HoldenSpark11 July 2004
Oh. My. God.

What a stunning piece of craftsmanship. A masterpiece. Such innocence. Such humanity. Such wisdom. Such truth. Such is the need to touch the soul of another, and such is the need to seek comfort. Yet tenderness risks so much. Oh to be tender again. Yet who could bear it again?

I remember when I was eight years old and I remember what a splash this movie made. I don't really recall that I was told or even understood why, and of course I wasn't taken to see it at that age, at that time, when it was common to keep children ignorant of much they are not today. I'm not sure now that it wasn't the craving of the parents to let themselves drown in the strangeness that is naivety prolonged too long for the sake of innocence itself rather than some strange desire to protect their children from things the children could already begin to feel within themselves but were not allowed to mention or ask about.

Though the latter is, even today, what is trumpeted about as the reason for shielding children from things they might not be ready for, I'm beginning to wonder if it isn't really the parents who are just protecting themselves, trying to squeeze out more childhood days from their children for the parents to enjoy before they must finally release their darling children into the fray that tides upon the whims of nature and destiny.
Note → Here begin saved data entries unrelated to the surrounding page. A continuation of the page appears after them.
Lemma accept_needs_protocol_witness :
  let env := one_file "out" "ac" in
  let td := fst (ReadSpecjudgeResult env (example_sub SPECJUDGE_NEW) (exited 0) true "out" "u" "d"
                   empty_TestdataResult) in
  td_score td = 42500000 /\ exit_code_accepts SPECJUDGE_NEW 0.
Proof.
  split; [vm_compute; reflexivity|].
  apply (accept_needs_protocol (one_file "out" "ac") (example_sub SPECJUDGE_NEW) (exited 0) true
    "out" "u" "d" empty_TestdataResult); reflexivity.
Defined.

Lemma Polygon_verdict_witness :
  td_verdict (ReadPolygonSpecjudgeResult (one_file "out" "") 0 "out" false empty_TestdataResult) = WA.
Proof.
  apply (Polygon_verdict (one_file "out" "") 0 "out" false empty_TestdataResult);
    [split; [discriminate|reflexivity]|reflexivity..].
Defined.

Lemma ReadSummaryResult_decides_witness :
  verdict (default empty_SubmissionResult
    (ReadSummaryResult (one_file "out" "ac") "out" empty_SubmissionResult)) <> NUL.
Proof.
  apply (ReadSummaryResult_decides (one_file "out" "ac") "out" empty_SubmissionResult
    (default empty_SubmissionResult
      (ReadSummaryResult (one_file "out" "ac") "out" empty_SubmissionResult)));
    [discriminate|vm_compute; reflexivity].
Defined.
This movie came out in 1971. Tonight they played it late on our local PBS station here in Dallas. I'd never seen it and not thought about renting it and watching it in all these 33 years since then.

One might say it is simply about a couple of 15 year old boys coming of age. But it is more than that. So much more. In fact, without question, it is about the human condition itself.
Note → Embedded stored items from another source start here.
(* ===== verification/Push.v ===== *)
(** * Enqueueing a submission

    [PushSubmission] of src/tioj/submission.cpp: the dependency graph of a
    submission is built from local [TaskEntry] objects, which are then moved
    into the task list. *)

From S2P Require Import Prelude Enums Data TaskGraph TdOrder State.

(** The local entries by id (an entry moved into the task list is not touched
    again), the id counter and the shared graph. *)
Record Build := { b_count : Z; b_store : gmap Z TaskEntry; b_graph : TaskGraph }.

Definition with_stages (n : Z) (s : Submission) : Submission := {|
  submission_internal_id := submission_internal_id s; submission_id := submission_id s;
  contest_id := contest_id s; priority := priority s; submission_time := submission_time s;
  submitter_id := submitter_id s; submitter_name := submitter_name s;
  submitter_nickname := submitter_nickname s; lang := lang s; problem_id := problem_id s;
  specjudge_type := specjudge_type s; interlib_type := interlib_type s;
  summary_type := summary_type s; specjudge_lang := specjudge_lang s;
  summary_lang := summary_lang s; problem_prog_lang := problem_prog_lang s;
  user_compile_args := user_compile_args s; specjudge_compile_args := specjudge_compile_args s;
  problem_prog_compile_args := problem_prog_compile_args s; stages := n;
  problem_prog_stages := problem_prog_stages s; judge_between_stages := judge_between_stages s;
  judge_abnormally_terminated := judge_abnormally_terminated s;
  specjudge_re_as_wa := specjudge_re_as_wa s; sandbox_strict := sandbox_strict s;
  process_limit := process_limit s; default_scoring_args := default_scoring_args s;
  testdata := testdata s; group_score := group_score s; skip_group := skip_group s;
  reporter := reporter s; report_intermediate_stage := report_intermediate_stage s;
  remove_submission := remove_submission s |}.

(** [TaskEntry(sub_id, task, priority, order)]: a local object. *)
Definition new_entry (sub_id : Z) (task : Task) (prio order : Z) (st : Build) : Z * Build :=
  let id := b_count st in
  (id, {| b_count := id + 1;
          b_store := <[id := {| te_id := id; te_submission_internal_id := sub_id; te_task := task;
                                te_priority := prio; te_task_order := order; te_indeg := 0;
                                te_edges := [] |}]> (b_store st);
          b_graph := b_graph st |}).

Definition add_edge (b : Z) (e : TaskEntry) : TaskEntry := with_edges (te_edges e ++ [b]) e.
Definition incr_indeg (e : TaskEntry) : TaskEntry := with_indeg (te_indeg e + 1) e.

Definition Link (a b : Z) (st : Build) : Build :=
  {| b_count := b_count st;
     b_store := alter incr_indeg b (alter (add_edge b) a (b_store st));
     b_graph := b_graph st |}.

(** [InsertTaskList(std::move(entry))]. *)
Definition move_entry (id : Z) (st : Build) : Build :=
  {| b_count := b_count st; b_store := b_store st;
     b_graph := match b_store st !! id with
                | Some e => InsertTaskList e (b_graph st)
                | None => b_graph st
                end |}.

(** [vector::back()]; every vector has [stages >= 1] elements. *)
Definition back (l : list Z) : Z := default 0 (last l).

(** The tasks of a submission. *)
Definition exec_task (i j : Z) : Task := {| tk_type := EXECUTE; tk_subtask := i; tk_stage := j |}.
Definition score_task (i j : Z) : Task := {| tk_type := SCORING; tk_subtask := i; tk_stage := j |}.
Definition summary_task : Task := {| tk_type := SUMMARY; tk_subtask := 0; tk_stage := 0 |}.
Definition compile_task (s : CompileSubtask) : Task :=
  {| tk_type := COMPILE; tk_subtask := CompileSubtask_to_Z s; tk_stage := 0 |}.

Section Entries.
Context (id prio : Z).

Section OneTestdata.
Context (i order : Z).

(** The loop over the stages with judging between stages: the ids of
    [executes[i]] and [scorings[i]]; [prev] is [scorings[i][j - 1]]. *)
Fixpoint stages_between (n : nat) (j : Z) (prev : option Z) (st : Build)
    : list Z * list Z * Build :=
  match n with
  | O => ([], [], st)
  | S n' =>
      let '(e, st) := new_entry id (exec_task i j) prio order st in
      let '(s, st) := new_entry id (score_task i j) prio order st in
      let st := Link e s st in
      let st := match prev with Some p => Link p e st | None => st end in
      let '(es, ss, st) := stages_between n' (j + 1) (Some s) st in
      (e :: es, s :: ss, st)
  end.

(** The loop without; [prev] is [executes[i][j - 1]]. *)
Fixpoint stages_execute (n : nat) (j : Z) (prev : option Z) (st : Build) : list Z * Build :=
  match n with
  | O => ([], st)
  | S n' =>
      let '(e, st) := new_entry id (exec_task i j) prio order st in
      let st := match prev with Some p => Link p e st | None => st end in
      let '(es, st) := stages_execute n' (j + 1) (Some e) st in
      (e :: es, st)
  end.

Definition one_testdata (sub : Submission) (summary : Z) (st : Build) : list Z * list Z * Build :=
  let n := Z.to_nat (stages sub) in
  let '(es, ss, st) :=
    if judge_between_stages sub then stages_between n 0 None st
    else
      let '(es, st) := stages_execute n 0 None st in
      let '(s, st) := new_entry id (score_task i (stages sub - 1)) prio order st in
      (es, [s], Link (back es) s st) in
  (es, ss, Link (back ss) summary st).
End OneTestdata.

(** The loop over the test data, from index [i] on; [orders] is the rest of
    [td_order]. *)
Fixpoint all_testdata (sub : Submission) (summary : Z) (i : Z) (orders : list nat) (st : Build)
    : list (list Z) * list (list Z) * Build :=
  match orders with
  | [] => ([], [], st)
  | o :: orders' =>
      let '(es, ss, st) := one_testdata i (Z.of_nat o) sub summary st in
      let '(executes, scorings, st) := all_testdata sub summary (i + 1) orders' st in
      (es :: executes, ss :: scorings, st)
  end.

(** A compile task before [targets] (before the summary when there are no
    test data). *)
Definition add_compile (subtask : CompileSubtask) (targets : list Z) (no_tds : bool) (summary : Z)
    (st : Build) : Build :=
  let '(compile, st) :=
    new_entry id (compile_task subtask) prio 0 st in
  let st := foldl (fun st t => Link compile t st) st targets in
  let st := if no_tds then Link compile summary st else st in
  move_entry compile st.
End Entries.

(** [i[k]] for every vector [i] of the list. *)
Definition column (k : Z) (rows : list (list Z)) : outcome (list Z) :=
  if k <? 0 then (if bool_decide (rows = []) then Done [] else Crash OutOfBounds)
  else match mapM (fun row => row !! Z.to_nat k) rows with
       | Some l => Done l
       | None => Crash OutOfBounds
       end.

Fixpoint find_non_prob (prog_stages : gset Z) (i : Z) (n : nat) : Z :=
  match n with
  | O => -1
  | S n' => if bool_decide (i ∈ prog_stages) then find_non_prob prog_stages (i + 1) n' else i
  end.

(** [*set.begin()], or -1. *)
Definition first_of_set (s : gset Z) : Z :=
  match elements s with [] => -1 | x :: l => foldr Z.min x l end.

(** The whole graph of a submission, built on top of [st]. *)
Definition build_graph (sub : Submission) (id : Z) (st : Build) : outcome Build :=
  let prio := priority sub in
  let td_order := compute_td_order (skip_group sub) (map td_groups (testdata sub)) in
  let '(summary, st) :=
    new_entry id summary_task prio 0 st in
  let '(executes, scorings, st) := all_testdata id prio sub summary 0 td_order st in
  let no_tds := bool_decide (executes = []) in
  let first_non_prob_stage := find_non_prob (problem_prog_stages sub) 0 (Z.to_nat (stages sub)) in
  let first_prob_stage := first_of_set (problem_prog_stages sub) in
  let compile_before (cond : bool) subtask k rows (st : Build) :=
    if cond then
      match column k rows with
      | Done targets => Done (add_compile id prio subtask targets no_tds summary st)
      | Crash f => Crash f
      end
    else Done st in
  match compile_before (negb (first_non_prob_stage =? -1)) USERPROG first_non_prob_stage executes st with
  | Crash f => Crash f
  | Done st =>
  match compile_before (negb (first_prob_stage =? -1)) PROBPROG first_prob_stage executes st with
  | Crash f => Crash f
  | Done st =>
  match compile_before (negb (bool_decide (specjudge_type sub = SJ_NORMAL))) SPECJUDGE 0 scorings st with
  | Crash f => Crash f
  | Done st =>
  let st :=
    if bool_decide (summary_type sub = SUMMARY_CUSTOM)
    then add_compile id prio CS_SUMMARY [] true summary st else st in
  let st := foldl (fun st e => move_entry e st) st (concat executes) in
  let st := foldl (fun st e => move_entry e st) st (concat scorings) in
  Done (move_entry summary st)
  end end end.

(** [max_queue] is 0 when unlimited. *)
Definition PushSubmission (sub : Submission) (max_queue : Z) : M bool :=
  s ← get;
  if (0 <? max_queue) && (max_queue <=? Z.of_nat (size (submission_list s))) then mret false
  else
    let sub := with_stages (Z.min (Z.max 1 (stages sub)) 32) sub in
    let id := to_int (submission_internal_id sub) in
    st ← lift_outcome (build_graph sub id
           {| b_count := task_count s; b_store := ∅; b_graph := graph s |});
    _ ← modify (set_task_count (b_count st));
    _ ← modify (set_graph (b_graph st));
    _ ← modify (fun s => set_submission_list
          (match submission_list s !! id with
           | Some _ => submission_list s
           | None => <[id := {| sr_sub := sub; sr_result := empty_SubmissionResult |}]> (submission_list s)
           end) s);
    _ ← modify (fun s =>
          match submission_id_map s !! submission_id sub with
          | None => set_submission_id_map (<[submission_id sub := id]> (submission_id_map s)) s
          | Some old =>
              set_submission_id_map (<[submission_id sub := id]> (submission_id_map s))
                (set_cancelled_list ({[old]} ∪ cancelled_list s) s)
          end);
    mret true.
This is a movie about sex, no doubt about that either. But a movie of a kind that I don't think I've ever seen before. Everyone should see this film. Everyone.

If you live alone, see it and feel your own soul's needs. If you live with someone, see it together and draw him or her close.

Above all, when it is over, you will find yourself remembering and feeling that rarest of all feelings, true tenderness.

The young men should have received acclaim for their performances , and without question so too should have the woman.

For she was woman, every woman.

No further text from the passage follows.